Action item:
From the data that follows, report the number of lines including "Stdlib", and only that number.
*** Begin section ***
(** * Population Ecology Platform: the simulation core

    A shallow embedding of the simulation engine of
    [src/PopulationEcologyPlatform.tsx]: the four step functions
    ([exponentialGrowthDiscrete], [logisticGrowthDiscrete],
    [predatorPreyODE], [competitionODE]), the animation loop that appends
    points to the trajectory, and [resetSimulation].

    JavaScript numbers are IEEE 754 binary64 values with round-to-nearest-even
    arithmetic, so they are modelled by Rocq's primitive floats, whose
    operations are specified against [spec_float] by the standard library. *)

From Stdlib Require Import Reals Lra Psatz.
From Stdlib Require Import Floats ZArith Bool List String Lia.
Import ListNotations.

Set Warnings "-inexact-float".
Local Open Scope float_scope.

(** ** JavaScript number primitives used by the engine *)

Module JS.

(** The global [isNaN], on a value that already is a number. *)
Definition isNaN (x : float) : bool := is_nan x.

(** The global [isFinite]: neither NaN nor an infinity. *)
Definition isFinite (x : float) : bool := is_finite x.

(** [Math.max(x, y)]: NaN if either argument is NaN, otherwise the larger
    one, with [+0] counted as larger than [-0]. *)
Definition Math_max (x y : float) : float :=
  if is_nan x || is_nan y then nan
  else if x <? y then y
  else if y <? x then x
  else if get_sign x then y else x.

(** [Math.ceil] on the bit-level representation: a value with a
    non-negative exponent is an integer already; otherwise the mantissa is
    shifted right and, for a positive value with a non-zero fractional
    part, bumped by one.  A negative value in (-1, 0) gives [-0]. *)
Definition SFceil (x : spec_float) : spec_float :=
  match x with
  | S754_finite s m e =>
      if (0 <=? e)%Z then x
      else
        let q := Z.shiftr (Zpos m) (- e) in
        let exact := (Z.shiftl q (- e) =? Zpos m)%Z in
        if s then
          match q with
          | Z0 => S754_zero true
          | _ => binary_normalize prec emax (- q) 0 true
          end
        else binary_normalize prec emax (if exact then q else q + 1) 0 false
  | _ => x
  end.

Definition Math_ceil (x : float) : float := SF2Prim (SFceil (Prim2SF x)).

(** Truthiness of a number: [0], [-0] and [NaN] are falsy. *)
Definition truthy (x : float) : bool := negb (is_zero x || is_nan x).

(** [v || d] where [v] is an optional numeric field ([undefined] when the
    field is absent) and [d] a number. *)
Definition or_else (v : option float) (d : float) : float :=
  match v with
  | Some x => if truthy x then x else d
  | None => d
  end.

(** [l.slice(-n)]: the last [n] elements (all of [l] when it is shorter). *)
Definition slice_last {A : Type} (n : nat) (l : list A) : list A :=
  skipn (List.length l - n) l.

(** [for (let i = i0; i < steps; i++) s = body(s)] with a numeric counter.
    The counter is a double, so the loop does not terminate when [steps] is
    [Infinity] (or beyond 2^53, where [i + 1] rounds back to [i]); [fuel]
    bounds the number of iterations the model follows and [None] means the
    bound was reached. *)
Fixpoint for_loop {S : Type} (fuel : nat) (i steps : float)
         (body : S -> S) (s : S) : option S :=
  if i <? steps then
    match fuel with
    | O => None
    | Datatypes.S fuel' => for_loop fuel' (i + 1) steps body (body s)
    end
  else Some s.

End JS.

(** ** Data model *)

(** The [params] state object. *)
Module Params.
Record t : Type := mk {
  birthRate : float;
  deathRate : float;
  N0 : float;
  K : float;
  a : float;
  b : float;
  c : float;
  d : float;
  P0 : float;
  r1 : float;
  r2 : float;
  K1 : float;
  K2 : float;
  alpha12 : float;
  alpha21 : float;
  N1_0 : float;
  N2_0 : float;
  dt : float;
  timeStep : float
}.
End Params.

(** The initial value of [params]. *)
Definition defaultParams : Params.t :=
  {| Params.birthRate := 0.3; Params.deathRate := 0.1; Params.N0 := 50;
     Params.K := 1000;
     Params.a := 1.0; Params.b := 0.01; Params.c := 0.005; Params.d := 0.8;
     Params.P0 := 50;
     Params.r1 := 0.8; Params.r2 := 0.7; Params.K1 := 1000; Params.K2 := 1000;
     Params.alpha12 := 0.6; Params.alpha21 := 0.5;
     Params.N1_0 := 50; Params.N2_0 := 50;
     Params.dt := 0.02; Params.timeStep := 0.2 |}.

(** [interface DataPoint]: a time and four optional population fields. *)
Module DataPoint.
Record t : Type := mk {
  time : float;
  N : option float;
  P : option float;
  N1 : option float;
  N2 : option float
}.
End DataPoint.

(** ** Step functions *)

Section StepFunctions.

Variable params : Params.t.

Definition exponentialGrowthDiscrete (N : float) : float :=
  if N <=? 0 then 0
  else
    let netGrowthRate := Params.birthRate params - Params.deathRate params in
    N * (1 + netGrowthRate).

Definition logisticGrowthDiscrete (N : float) : float :=
  if N <=? 0 then 0
  else
    let netGrowthRate := Params.birthRate params - Params.deathRate params in
    N * (1 + netGrowthRate * (1 - N / Params.K params)).

(** The two constants both integrators compute before their loop. *)
Definition substeps (timeIncrement : float) : float :=
  JS.Math_ceil (timeIncrement / Params.dt params).

Definition substepSize (timeIncrement : float) : float :=
  timeIncrement / substeps timeIncrement.

(** One pass through the body of the predator-prey loop. *)
Definition predatorPreyEuler (actualDt : float) (s : float * float)
  : float * float :=
  let '(currentN, currentP) := s in
  let dN_dt := Params.a params * currentN - Params.b params * currentN * currentP in
  let dP_dt := Params.c params * currentN * currentP - Params.d params * currentP in
  (JS.Math_max 0 (currentN + dN_dt * actualDt),
   JS.Math_max 0 (currentP + dP_dt * actualDt)).

(** Returns the pair [(N, P)] of the object the source returns. *)
Definition predatorPreyODE (fuel : nat) (N P timeIncrement : float)
  : option (float * float) :=
  if (N <=? 0) || (P <=? 0) then Some (JS.Math_max 0 N, JS.Math_max 0 P)
  else
    let steps := JS.Math_ceil (timeIncrement / Params.dt params) in
    let actualDt := timeIncrement / steps in
    JS.for_loop fuel 0 steps (predatorPreyEuler actualDt) (N, P).

(** One pass through the body of the competition loop. *)
Definition competitionEuler (actualDt : float) (s : float * float)
  : float * float :=
  let '(currentN1, currentN2) := s in
  let dN1_dt :=
    Params.r1 params * currentN1
    * (1 - (currentN1 + Params.alpha12 params * currentN2) / Params.K1 params) in
  let dN2_dt :=
    Params.r2 params * currentN2
    * (1 - (currentN2 + Params.alpha21 params * currentN1) / Params.K2 params) in
  (JS.Math_max 0 (currentN1 + dN1_dt * actualDt),
   JS.Math_max 0 (currentN2 + dN2_dt * actualDt)).

(** Returns the pair [(N1, N2)] of the object the source returns. *)
Definition competitionODE (fuel : nat) (N1 N2 timeIncrement : float)
  : option (float * float) :=
  if (N1 <=? 0) || (N2 <=? 0) then Some (JS.Math_max 0 N1, JS.Math_max 0 N2)
  else
    let steps := JS.Math_ceil (timeIncrement / Params.dt params) in
    let actualDt := timeIncrement / steps in
    JS.for_loop fuel 0 steps (competitionEuler actualDt) (N1, N2).

End StepFunctions.

(** ** Simulation driver *)

(** What one pass through the [try] block of the [setData] callback does:
    it leaves through one of the [return prevData] statements ([Rejected]),
    reaches the append with the completed [newPoint] ([Appended]), or is still
    inside an integrator loop when the fuel is spent ([Unfinished]). *)
Inductive Outcome : Type :=
  | Unfinished
  | Rejected
  | Appended (newPoint : DataPoint.t).

(** The test guarding each [return prevData]. *)
Definition invalid (x : float) : bool := JS.isNaN x || negb (JS.isFinite x).

Section Driver.

Variable params : Params.t.
Variable selectedModel : string.

(** The body of the [setData] callback from [const lastPoint] up to the
    append.  An unknown model name falls through the [else if] chain and the
    point carries a time only.  The [console] calls have no effect on the
    result, and nothing inside the [try] block throws. *)
Definition nextPoint (fuel : nat) (lastPoint : DataPoint.t) : Outcome :=
  let newTime := DataPoint.time lastPoint + Params.timeStep params in
  if (selectedModel =? "exponential")%string then
    let currentN := JS.or_else (DataPoint.N lastPoint) (Params.N0 params) in
    let result := exponentialGrowthDiscrete params currentN in
    if invalid result then Rejected
    else Appended (DataPoint.mk newTime (Some result) None None None)
  else if (selectedModel =? "logistic")%string then
    let currentN := JS.or_else (DataPoint.N lastPoint) (Params.N0 params) in
    let result := logisticGrowthDiscrete params currentN in
    if invalid result then Rejected
    else Appended (DataPoint.mk newTime (Some result) None None None)
  else if (selectedModel =? "predatorprey")%string then
    let currentN := JS.or_else (DataPoint.N lastPoint) (Params.N0 params) in
    let currentP := JS.or_else (DataPoint.P lastPoint) (Params.P0 params) in
    match predatorPreyODE params fuel currentN currentP (Params.timeStep params) with
    | None => Unfinished
    | Some (rN, rP) =>
        if JS.isNaN rN || JS.isNaN rP || negb (JS.isFinite rN) || negb (JS.isFinite rP)
        then Rejected
        else Appended (DataPoint.mk newTime (Some rN) (Some rP) None None)
    end
  else if (selectedModel =? "competition")%string then
    let currentN1 := JS.or_else (DataPoint.N1 lastPoint) (Params.N1_0 params) in
    let currentN2 := JS.or_else (DataPoint.N2 lastPoint) (Params.N2_0 params) in
    match competitionODE params fuel currentN1 currentN2 (Params.timeStep params) with
    | None => Unfinished
    | Some (rN1, rN2) =>
        if JS.isNaN rN1 || JS.isNaN rN2 || negb (JS.isFinite rN1) || negb (JS.isFinite rN2)
        then Rejected
        else Appended (DataPoint.mk newTime None None (Some rN1) (Some rN2))
    end
  else Appended (DataPoint.mk newTime None None None None).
*** End section ***
Final answer:
2